Since then the tables have not only been turned, they’ve been picked up and viciously shaken by the legs. This follows on from recent events where Creative managed to annoy just about everyone in the enthusiast community because of the way it treated Daniel K, which many users felt was unacceptable considering Creative’s attitude to its own driver development and feature support.
In an almost perfectly timed kick when the competition was down, Asus announced that it had reverse engineered EAX Advanced HD by releasing a free update to its XP and Vista drivers for DS3D (Direct Sound 3D) GX engine; this upgraded it to “version 2.0”. Overnight this effectively seemed to remove any reason to buy a Creative soundcard.
Naturally Creative didn’t see it this way, and said that you only get the true experience from a proper X-Fi card. While this may be true, we bet the combination of both events has compounded a movement from Creative to Asus.
Even then, we still begged Asus for something a bit cheaper than the £100 Xonar D2 and D2X – at the time of review, the Creative X-Fi XtremeGamer was a solid card at a great price, but it was effectively unchallenged in the market. We weren’t asking for something completely “no frills” from Asus, just a product that produced great sound without the weight of a million Dolby and DTS extensions.
Finally, it seems our mad hollering has been answered as Asus has launched its Xonar DX – a half height card that comes in at about half the price of the original D2 and D2X, but still retains the high quality hardware, a few Dolby features and the new PCI-Express x1 interface. It's a year later than the XtremeGamer, but is it just that much better? We find out.

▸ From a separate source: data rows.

(** C2 at work: a request after a reload that ended with a parse error. *)
Lemma config_error_short_circuits_witness :
  let s := Sample.after_parse_error in
  let promise := (lintOneFile "<p>" "/p/a.html" s).1 in
  let s' := (lintOneFile "<p>" "/p/a.html" s).2 in
  let result :=
    Fulfilled (LErrors [ {| pos := {| line := -1; ch := 0 |};
                           endPos := None;
                           message := configErrorMessage s;
                           type := ERROR;
                           moreInfoURL := None |} ]) in
  ToBoolean (configErrorMessage s) = true
  ∧ promises s' !! promise = Some result
  ∧ hostLog s' = hostLog s
  ∧ pending s' = pending s
  ∧ pending (run (H := Sample.host) [EvProjectOpen] s') !! promise = None
  ∧ promises (run (H := Sample.host) [EvProjectOpen] s') !! promise = Some result.
Proof.
  split; [reflexivity|].
  apply (config_error_short_circuits (H := Sample.host) "<p>" "/p/a.html"
           Sample.after_parse_error [EvProjectOpen]).
  - apply reachable_execute.
  - reflexivity.
Defined.

(** C4 at work: the editor moved on to [/p/b.html] before the worker
    answered for [/p/a.html]. *)
Lemma stale_response_is_rejected_witness :
  let s := step (H := Sample.host) (EvEditor (Some (Sample.editor "/p/b.html")))
             Sample.waiting_for_worker in
  let s' := step (H := Sample.host)
              (EvComplete 1 (CPeer (PeerResolved (Some [Sample.finding])))) s in
  let error := Rejected "Lint failed as  a.html is not active."%string in
  pending s !! 1%nat = Some (TExecPeer 1 "/p/a.html")
  ∧ promises s' !! 1%nat = Some error
  ∧ promises (run (H := Sample.host) [EvScanFile "<p>" "/p/b.html"] s') !! 1%nat = Some error
  ∧ projectSpecificOptions s' = projectSpecificOptions s
  ∧ configErrorMessage s' = configErrorMessage s
  ∧ hostLog s' = hostLog s.
Proof.
  split; [reflexivity|].
  apply (stale_response_is_rejected (H := Sample.host)
           (step (H := Sample.host) (EvEditor (Some (Sample.editor "/p/b.html")))
              Sample.waiting_for_worker)
           1 1 "/p/a.html" (Some [Sample.finding]) [EvScanFile "<p>" "/p/b.html"]).
  - apply reachable_step, reachable_execute.
  - reflexivity.
  - simpl. discriminate.
Defined.

(** C7 at work: the worker answered with one finding while [/p/a.html] was
    still in front. *)
Lemma active_response_is_converted_witness :
  let s := Sample.waiting_for_worker in
  let s' := step (H := Sample.host)
              (EvComplete 1 (CPeer (PeerResolved (Some [Sample.finding])))) s in
  pending s !! 1%nat = Some (TExecPeer 1 "/p/a.html")
  ∧ ∃ errors,
      promises s' !! 1%nat = Some (Fulfilled (LErrors errors))
      ∧ length errors = 1%nat
      ∧ ∀ i lintError, [Sample.finding] !! i = Some lintError →
          ∃ d, errors !! i = Some d
            ∧ pos d = posFromIndex (Sample.editor "/p/a.html") (start lintError)
            ∧ endPos d = Some (posFromIndex (Sample.editor "/p/a.html") (end_ lintError))
            ∧ message d = JString (finding_message lintError +:+ " ("
                                   +:+ ruleId lintError +:+ ")")
            ∧ (severity lintError = 1 → type d = WARNING)
            ∧ (severity lintError = 2 → type d = ERROR)
            ∧ (severity lintError ≠ 1 → severity lintError ≠ 2 → type d = META)
            ∧ moreInfoURL d = ruleUrl lintError.
Proof.
  split; [reflexivity|].
  apply (active_response_is_converted (H := Sample.host) Sample.waiting_for_worker
           1 1 "/p/a.html" (Some [Sample.finding]) (Sample.editor "/p/a.html")).
  - apply reachable_execute.
  - reflexivity.
  - reflexivity.
  - reflexivity.
Defined.

(** C10 at work: the call of the worker failed. *)
Lemma backend_failure_leaves_promise_pending_witness :
  let s := Sample.waiting_for_worker in
  let s' := step (H := Sample.host) (EvComplete 1 (CPeer PeerRejected)) s in
  pending s !! 1%nat = Some (TExecPeer 1 "/p/a.html")
  ∧ promises s !! 1%nat = Some Pending
  ∧ promises (run (H := Sample.host)
                [EvComplete 1 (CPeer (PeerResolved None)); EvProjectOpen] s') !! 1%nat
    = Some Pending
  ∧ promises s' = promises s
  ∧ projectSpecificOptions s' = projectSpecificOptions s
  ∧ configErrorMessage s' = configErrorMessage s
  ∧ configID s' = configID s
  ∧ hostLog s' = hostLog s
  ∧ pending s' = delete 1%nat (pending s).
Proof.
  split; [reflexivity|].
  apply (backend_failure_leaves_promise_pending (H := Sample.host)
           Sample.waiting_for_worker 1 1 "/p/a.html"
           [EvComplete 1 (CPeer (PeerResolved None)); EvProjectOpen]).
  - apply reachable_execute.
  - reflexivity.
Defined.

Audio Processor: ASUS AV100
Max Channels Supported: 7.1
Max Sampling Rate: 24-bit/192kHz
EAX level: "5"
Dolby Home Theatre Technologies
ALT (Analogue Loopback Transformation) Technology
Front Panel audio header
SNR: 116dB front, 112dB side, centre and rear
Analogue 3.5mm audio jacks and optical S/PDIF
Unlike the full fat Xonar, the DX has a fairly minimal package, although there’s still more in the box than what came with the XtremeGamer when we looked at that. With the Xonar DX, Asus includes a manual, a driver CD, an S/PDIF optical out adapter and a half height PCI bracket. That’s pretty funky – it’s never a guarantee to get a half height bracket with a half height card, so this should be useful if you’re planning a low profile system for a home theatre PC for example.